Linking Speech and Visual Objects to Support Communication in Asynchronous Collaboration

Seungsu Kim



Team members commonly collaborate on visual documents remotely and asynchronously. Particularly, students are frequently restricted to this setting as they often do not share work schedules or physical workspaces. As communication in this setting has delays and limits the main modality to text, members exert more effort to reference document objects and understand others’ intentions. We propose Winder, a Figma plugin that addresses these challenges through linked tapes—multimodal comments of clicks and voice. Bidirectional links between the clicked-on objects and voice recordings facilitate understanding tapes: selecting objects retrieves relevant recordings, and playing recordings highlights related objects. By periodically prompting users to produce tapes, Winder preemptively obtains information to satisfy potential communication needs. Through a five-day study with eight teams of three, we evaluated the system’s impact on teams asynchronously designing graphical user interfaces. Our findings revealed that producing linked tapes could be as lightweight as face-to-face (F2F) interactions while transmitting intentions more precisely than text. Furthermore, with preempted tapes, teammates coordinated tasks and invited members to build on each others’ work.

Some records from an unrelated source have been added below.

(* ===== verification/Pmm.v ===== *)
(** * kernel/pmm.c, include/bootinfo.h

    The physical page allocator: it scans the conventional regions of the
    firmware's memory map page by page and keeps the freed pages in a bounded
    LIFO stack.  Addresses are 64-bit integers with their wrap-around; the
    memory map is the byte buffer the boot loader left. *)

From stdpp Require Import relations.
From S2P Require Import Prelude.

Definition PAGE_SIZE : Z := 4096.
Definition PMM_MIN_ADDR : Z := 0x01000000.
Definition PMM_RECYCLE_CAP : Z := 1024.

(** sizeof(EfiMemDesc) and sizeof(OrionBootInfo) on x86-64. *)
Definition sizeof_EfiMemDesc : Z := 40.
Definition sizeof_OrionBootInfo : Z := 64.

Record EfiMemDesc := mk_desc {
  type : Z;
  pad : Z;
  physical_start : Z;
  virtual_start : Z;
  pages : Z;
  attr : Z
}.

Record OrionBootInfo := mk_bootinfo {
  framebuffer_base : Z;
  framebuffer_size : Z;
  width : Z;
  height : Z;
  pixels_per_scanline : Z;
  pixel_format : Z;
  memory_map : Z;
  memory_map_size : Z;
  memory_descriptor_size : Z;
  memory_descriptor_version : Z
}.

(** The static variables of the file. *)
Record pmm := mk_pmm {
  g_bi : ptr OrionBootInfo;
  total_pages_count : Z;
  used_pages_count : Z;
  scan_off : Z;
  scan_addr : Z;
  scan_end : Z;
  recycled : list Z;
  recycled_count : Z
}.

Definition set_used (st : pmm) (v : Z) : pmm :=
  mk_pmm (g_bi st) (total_pages_count st) v (scan_off st) (scan_addr st) (scan_end st)
    (recycled st) (recycled_count st).
Definition set_scan_off (st : pmm) (v : Z) : pmm :=
  mk_pmm (g_bi st) (total_pages_count st) (used_pages_count st) v (scan_addr st)
    (scan_end st) (recycled st) (recycled_count st).
Definition set_scan (st : pmm) (a e : Z) : pmm :=
  mk_pmm (g_bi st) (total_pages_count st) (used_pages_count st) (scan_off st) a e
    (recycled st) (recycled_count st).
Definition set_recycled (st : pmm) (r : list Z) (n : Z) : pmm :=
  mk_pmm (g_bi st) (total_pages_count st) (used_pages_count st) (scan_off st)
    (scan_addr st) (scan_end st) r n.
(** Status and the value of [*target_out] (initially [target_out]). *)
Definition find_single_install_target (source_handle source_bytes : Z)
    (target_out : ptr EFI_BLOCK_IO_PROTOCOL)
  : st W (EFI_STATUS * ptr EFI_BLOCK_IO_PROTOCOL) :=
  '(status, buffer, handles) ← call (LocateHandleBuffer_BlockIo F);
  if EFI_ERROR status then mret (status, target_out) else
  '(chosen, candidates) ← target_loop handles source_handle source_bytes Null 0;
  _ ← call (FreePool F buffer);
  if negb (candidates =? 1) || is_null chosen then mret (EFI_NOT_FOUND, target_out)
  else mret (EFI_SUCCESS, chosen).

(** [while ((chunk % source_block) != 0 || (chunk % target_block) != 0)]:
    [inr] is the early return. *)
Fixpoint chunk_loop (fuel : nat) (source_block target_block chunk : Z)
  : option (Z + EFI_STATUS) :=
  match fuel with
  | O => None
  | S fuel' =>
      if negb (chunk mod source_block =? 0) || negb (chunk mod target_block =? 0) then
        let chunk := chunk + source_block in
        if 1024 * 1024 <? chunk then Some (inr EFI_UNSUPPORTED)
        else chunk_loop fuel' source_block target_block chunk
      else Some (inl chunk)
  end.

Definition chunk_fuel (source_block : Z) : nat :=
  Z.to_nat ((1024 * 1024 - ORION_INSTALL_CHUNK) / source_block + 2).

(** [while (remaining)]: the last status. *)
Fixpoint copy_loop (fuel : nat) (source target : EFI_BLOCK_IO_PROTOCOL)
    (sm tm : EFI_BLOCK_IO_MEDIA) (source_block target_block chunk : Z)
    (source_lba target_lba remaining : Z) (status : EFI_STATUS) : st W EFI_STATUS :=
  match fuel with
  | O => lift None
  | S fuel' =>
      if remaining =? 0 then mret status else
      let n := if chunk <? remaining then chunk else remaining in
      '(status, data) ← call (ReadBlocks F source (MediaId sm) source_lba n);
      if EFI_ERROR status then mret status else
      status ← call (WriteBlocks F target (MediaId tm) target_lba n data);
      if EFI_ERROR status then mret status else
      copy_loop fuel' source target sm tm source_block target_block chunk
        (u64 (source_lba + n / source_block)) (u64 (target_lba + n / target_block))
        (u64 (remaining - n)) status
  end.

In Winder, users send linked tapes, which are recordings of their voice and clicks on objects on the UI design. The system generates bidirectional links between voice snippets and clicked-on objects to support navigation and understanding the receiver side.

The main components of the system’s interface are (a) the top bar, (b) the list of linked tapes, and (c) the transcript space.

Winder next to the design for a screen of a mobile application

Object Highlighting on Voice Playback

When the user plays a tape, Winder Winder displays the version of the document when the tape was recorded, and plays the voice audio while highlighting objects as they were clicked during recording.

An image of a salad in the UI design is highlighted while a recording appears to be playing in Winder.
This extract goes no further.